### Dataset entries
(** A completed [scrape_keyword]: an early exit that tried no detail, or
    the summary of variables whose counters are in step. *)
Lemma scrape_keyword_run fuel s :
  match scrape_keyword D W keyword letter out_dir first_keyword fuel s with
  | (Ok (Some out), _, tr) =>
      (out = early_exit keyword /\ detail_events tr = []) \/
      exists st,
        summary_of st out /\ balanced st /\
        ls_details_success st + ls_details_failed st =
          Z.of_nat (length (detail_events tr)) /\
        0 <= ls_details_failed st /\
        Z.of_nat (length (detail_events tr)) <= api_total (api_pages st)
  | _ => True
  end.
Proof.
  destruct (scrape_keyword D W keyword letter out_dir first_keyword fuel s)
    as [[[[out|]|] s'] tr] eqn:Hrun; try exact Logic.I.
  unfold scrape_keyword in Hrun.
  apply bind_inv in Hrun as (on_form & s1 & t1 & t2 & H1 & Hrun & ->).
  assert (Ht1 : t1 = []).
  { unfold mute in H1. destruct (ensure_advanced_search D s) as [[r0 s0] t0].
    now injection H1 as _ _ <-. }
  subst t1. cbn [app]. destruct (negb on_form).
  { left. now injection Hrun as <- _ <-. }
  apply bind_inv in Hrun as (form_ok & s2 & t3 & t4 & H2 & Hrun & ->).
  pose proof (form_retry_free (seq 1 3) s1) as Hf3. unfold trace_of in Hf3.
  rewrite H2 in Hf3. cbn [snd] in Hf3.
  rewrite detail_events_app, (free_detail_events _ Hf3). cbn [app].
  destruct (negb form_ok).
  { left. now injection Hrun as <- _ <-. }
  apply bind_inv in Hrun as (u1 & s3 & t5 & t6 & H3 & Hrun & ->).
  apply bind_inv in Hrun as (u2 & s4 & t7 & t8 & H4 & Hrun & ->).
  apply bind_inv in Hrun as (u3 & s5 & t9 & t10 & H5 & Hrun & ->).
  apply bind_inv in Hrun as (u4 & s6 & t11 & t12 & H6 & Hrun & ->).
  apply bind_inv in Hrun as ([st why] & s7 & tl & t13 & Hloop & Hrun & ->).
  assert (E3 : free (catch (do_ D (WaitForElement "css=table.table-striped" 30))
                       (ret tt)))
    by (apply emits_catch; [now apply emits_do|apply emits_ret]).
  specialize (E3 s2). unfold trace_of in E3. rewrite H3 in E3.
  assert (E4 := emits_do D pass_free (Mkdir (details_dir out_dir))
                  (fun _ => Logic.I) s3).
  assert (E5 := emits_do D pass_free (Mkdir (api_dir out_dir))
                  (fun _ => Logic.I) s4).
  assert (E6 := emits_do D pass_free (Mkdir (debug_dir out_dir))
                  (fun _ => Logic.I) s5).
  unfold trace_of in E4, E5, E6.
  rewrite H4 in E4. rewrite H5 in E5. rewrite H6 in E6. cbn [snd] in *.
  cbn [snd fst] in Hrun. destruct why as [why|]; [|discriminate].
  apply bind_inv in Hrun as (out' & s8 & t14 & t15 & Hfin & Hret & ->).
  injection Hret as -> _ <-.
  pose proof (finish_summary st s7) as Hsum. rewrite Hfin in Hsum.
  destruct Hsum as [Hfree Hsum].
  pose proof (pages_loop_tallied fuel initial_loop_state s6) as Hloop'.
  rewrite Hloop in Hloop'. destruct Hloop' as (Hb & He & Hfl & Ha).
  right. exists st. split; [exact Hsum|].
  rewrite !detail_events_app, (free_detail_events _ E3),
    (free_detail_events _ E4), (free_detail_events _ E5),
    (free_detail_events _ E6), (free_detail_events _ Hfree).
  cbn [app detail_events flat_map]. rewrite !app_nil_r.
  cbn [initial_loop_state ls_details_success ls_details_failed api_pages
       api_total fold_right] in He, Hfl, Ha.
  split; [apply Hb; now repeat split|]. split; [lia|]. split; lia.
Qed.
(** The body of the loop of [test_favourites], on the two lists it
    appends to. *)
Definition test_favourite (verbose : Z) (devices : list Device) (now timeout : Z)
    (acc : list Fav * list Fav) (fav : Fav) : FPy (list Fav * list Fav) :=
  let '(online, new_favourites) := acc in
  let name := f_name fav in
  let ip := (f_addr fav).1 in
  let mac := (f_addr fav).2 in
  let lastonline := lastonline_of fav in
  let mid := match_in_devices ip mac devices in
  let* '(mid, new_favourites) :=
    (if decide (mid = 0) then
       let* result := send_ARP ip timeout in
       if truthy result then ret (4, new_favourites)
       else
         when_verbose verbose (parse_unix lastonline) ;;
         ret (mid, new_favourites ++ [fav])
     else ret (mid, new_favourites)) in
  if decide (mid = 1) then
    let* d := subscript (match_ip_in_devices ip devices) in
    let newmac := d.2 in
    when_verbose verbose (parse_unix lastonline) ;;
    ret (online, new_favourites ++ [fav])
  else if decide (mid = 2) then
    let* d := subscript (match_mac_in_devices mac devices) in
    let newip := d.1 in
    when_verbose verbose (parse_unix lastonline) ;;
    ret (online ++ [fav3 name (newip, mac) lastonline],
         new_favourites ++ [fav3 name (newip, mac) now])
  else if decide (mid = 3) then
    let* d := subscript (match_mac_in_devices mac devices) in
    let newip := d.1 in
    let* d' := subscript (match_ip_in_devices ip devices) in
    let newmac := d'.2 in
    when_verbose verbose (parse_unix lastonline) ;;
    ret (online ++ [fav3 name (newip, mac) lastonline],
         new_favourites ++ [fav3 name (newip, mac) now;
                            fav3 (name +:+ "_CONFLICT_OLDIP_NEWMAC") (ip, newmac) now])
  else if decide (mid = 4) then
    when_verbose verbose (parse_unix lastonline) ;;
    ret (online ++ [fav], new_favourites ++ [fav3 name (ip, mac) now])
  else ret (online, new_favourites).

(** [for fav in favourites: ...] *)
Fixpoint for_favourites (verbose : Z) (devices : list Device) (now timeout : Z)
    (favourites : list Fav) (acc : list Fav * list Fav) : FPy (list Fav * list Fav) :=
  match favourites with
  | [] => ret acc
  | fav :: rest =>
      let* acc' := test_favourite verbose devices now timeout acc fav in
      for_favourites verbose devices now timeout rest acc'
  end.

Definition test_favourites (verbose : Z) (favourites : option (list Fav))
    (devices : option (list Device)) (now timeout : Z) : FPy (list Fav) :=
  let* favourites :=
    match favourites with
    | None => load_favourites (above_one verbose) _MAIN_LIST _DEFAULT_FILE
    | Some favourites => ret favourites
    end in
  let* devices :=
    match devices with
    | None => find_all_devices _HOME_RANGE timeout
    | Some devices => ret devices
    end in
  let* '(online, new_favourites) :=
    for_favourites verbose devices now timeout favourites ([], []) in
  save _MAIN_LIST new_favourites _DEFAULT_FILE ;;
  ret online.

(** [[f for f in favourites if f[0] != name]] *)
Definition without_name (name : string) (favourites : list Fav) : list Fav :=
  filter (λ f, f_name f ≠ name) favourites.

### DESCRIPTION OF THE TASK
Count the lines in the preceding entries that contain the string "Hret", and state only the resulting number.

### OUTPUT OF THE TASK
2